▶ [TASK PROMPT]:
Your reply must consist of the data below, reproduced character for character.

------------------------------------------------------------------------

Lemma admitted_as_app role limits input more h k md body rest :
  admitted_as role limits input h k md body rest →
  admitted_as role limits (input ++ more) h k md body (rest ++ more).
Proof. intros []. split; try done. subst. by rw -!app_assoc. Qed.

Lemma decode_app input more adm :
  step_stable (decode input adm) (decode (input ++ more) adm) input (input ++ more).
Proof.
  pose proof (admit_frame_app input more (Admission.role adm) (Admission.limits adm)) as Hst.
  destruct (admit_frame input _ _) as [a|s] eqn:Ea; simpl in Hst.
  - apply admit_frame_sound in Ea as (h & k & md & body & rest & Ha & ->).
    rw (decode_admitted _ _ _ _ _ _ _ Ha).
    rw (decode_admitted _ _ _ _ _ _ _ (admitted_as_app _ _ _ more _ _ _ _ _ Ha)).
    destruct (verdict _ _ _ _ _) as [f|f]; [done|].
    unfold step_for. simpl. by destruct (Failure.scope f).
  - unfold decode. rw Ea. destruct s as [n|f|f c]; [done | done|].
    destruct Hst as (-> & _ & Hs & ->). simpl. by rw Hs.
Qed.

(** What the answers of the decoder say about the buffer. *)
Lemma decode_extent input adm :
  match decode input adm with
  | Step.Need n => len input < n ∧ n ≤ Z.max HEADER_LENGTH (Limits.frame_size (Admission.limits adm))
  | Step.Frame f => HEADER_LENGTH ≤ len (frame_bytes f) ≤ len input
  | Step.Failure f c =>
      classified f ∧
      match Failure.scope f with
      | FailureScope.RequestScoped =>
          ∃ h, RawHeader.parse input = Some h ∧ c = raw_total h ∧
               HEADER_LENGTH ≤ c ≤ len input ∧ c ≤ Limits.frame_size (Admission.limits adm)
      | FailureScope.ConnectionFatal => c = len input
      end
  end.
Proof.
  pose proof (admit_frame_app input [] (Admission.role adm) (Admission.limits adm)) as Hst.
  destruct (admit_frame input _ _) as [a|s] eqn:Ea; simpl in Hst.
  - apply admit_frame_sound in Ea as (h & k & md & body & rest & Ha & _).
    rw (decode_admitted _ _ _ _ _ _ _ Ha).
    destruct (verdict _ _ _ _ _) as [f|f] eqn:Ev.
    + apply (verdict_Ok _ _ _ _ _ _ _ _ Ha) in Ev as [_ ->].
      pose proof (len_frame_bytes f). pose proof (len_nonneg rest).
      split; [done|]. unfold len in *. rw length_app. lia.
    + unfold step_for. apply verdict_classified in Ev. split; [done|].
      destruct (Failure.scope f); simpl; [|done]. exists h.
      destruct Ha as [-> Hfit _ _ _ _ Hml Hpl Hfs _ _]. split; [by apply raw_parse_complete|].
      split; [done|]. pose proof (len_nonneg rest). pose proof (len_nonneg body).
      unfold raw_total in *. rw len_app len_header_bytes !len_app -Hml -Hpl.
      destruct Hfit as (_ & _ & _ & _ & ? & ? & _). lia.
  - unfold decode. rw Ea. destruct s as [n|f|f c]; [|done|].
    + split; [done|]. unfold admit_frame in Ea.
      destruct (RawHeader.parse input) as [h|] eqn:Eh; [|injection Ea as <-; lia].
      apply raw_parse_sound in Eh as (Hfit & _). pose proof (header_sum_fits h Hfit).
      repeat first [rw total_length_fits in Ea; [apply Hfit..|] |
                    rw try_from_fits in Ea; [done|] | case_match; simplify_eq]; breflect; lia.
    + destruct Hst as (-> & ? & Hs & _). rw Hs. done.
Qed.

------------------------------------------------------------------------

▶ [TASK SOLUTION]:
Lemma admitted_as_app role limits input more h k md body rest :
  admitted_as role limits input h k md body rest →
  admitted_as role limits (input ++ more) h k md body (rest ++ more).
Proof. intros []. split; try done. subst. by rw -!app_assoc. Qed.

Lemma decode_app input more adm :
  step_stable (decode input adm) (decode (input ++ more) adm) input (input ++ more).
Proof.
  pose proof (admit_frame_app input more (Admission.role adm) (Admission.limits adm)) as Hst.
  destruct (admit_frame input _ _) as [a|s] eqn:Ea; simpl in Hst.
  - apply admit_frame_sound in Ea as (h & k & md & body & rest & Ha & ->).
    rw (decode_admitted _ _ _ _ _ _ _ Ha).
    rw (decode_admitted _ _ _ _ _ _ _ (admitted_as_app _ _ _ more _ _ _ _ _ Ha)).
    destruct (verdict _ _ _ _ _) as [f|f]; [done|].
    unfold step_for. simpl. by destruct (Failure.scope f).
  - unfold decode. rw Ea. destruct s as [n|f|f c]; [done | done|].
    destruct Hst as (-> & _ & Hs & ->). simpl. by rw Hs.
Qed.

(** What the answers of the decoder say about the buffer. *)
Lemma decode_extent input adm :
  match decode input adm with
  | Step.Need n => len input < n ∧ n ≤ Z.max HEADER_LENGTH (Limits.frame_size (Admission.limits adm))
  | Step.Frame f => HEADER_LENGTH ≤ len (frame_bytes f) ≤ len input
  | Step.Failure f c =>
      classified f ∧
      match Failure.scope f with
      | FailureScope.RequestScoped =>
          ∃ h, RawHeader.parse input = Some h ∧ c = raw_total h ∧
               HEADER_LENGTH ≤ c ≤ len input ∧ c ≤ Limits.frame_size (Admission.limits adm)
      | FailureScope.ConnectionFatal => c = len input
      end
  end.
Proof.
  pose proof (admit_frame_app input [] (Admission.role adm) (Admission.limits adm)) as Hst.
  destruct (admit_frame input _ _) as [a|s] eqn:Ea; simpl in Hst.
  - apply admit_frame_sound in Ea as (h & k & md & body & rest & Ha & _).
    rw (decode_admitted _ _ _ _ _ _ _ Ha).
    destruct (verdict _ _ _ _ _) as [f|f] eqn:Ev.
    + apply (verdict_Ok _ _ _ _ _ _ _ _ Ha) in Ev as [_ ->].
      pose proof (len_frame_bytes f). pose proof (len_nonneg rest).
      split; [done|]. unfold len in *. rw length_app. lia.
    + unfold step_for. apply verdict_classified in Ev. split; [done|].
      destruct (Failure.scope f); simpl; [|done]. exists h.
      destruct Ha as [-> Hfit _ _ _ _ Hml Hpl Hfs _ _]. split; [by apply raw_parse_complete|].
      split; [done|]. pose proof (len_nonneg rest). pose proof (len_nonneg body).
      unfold raw_total in *. rw len_app len_header_bytes !len_app -Hml -Hpl.
      destruct Hfit as (_ & _ & _ & _ & ? & ? & _). lia.
  - unfold decode. rw Ea. destruct s as [n|f|f c]; [|done|].
    + split; [done|]. unfold admit_frame in Ea.
      destruct (RawHeader.parse input) as [h|] eqn:Eh; [|injection Ea as <-; lia].
      apply raw_parse_sound in Eh as (Hfit & _). pose proof (header_sum_fits h Hfit).
      repeat first [rw total_length_fits in Ea; [apply Hfit..|] |
                    rw try_from_fits in Ea; [done|] | case_match; simplify_eq]; breflect; lia.
    + destruct Hst as (-> & ? & Hs & _). rw Hs. done.
Qed.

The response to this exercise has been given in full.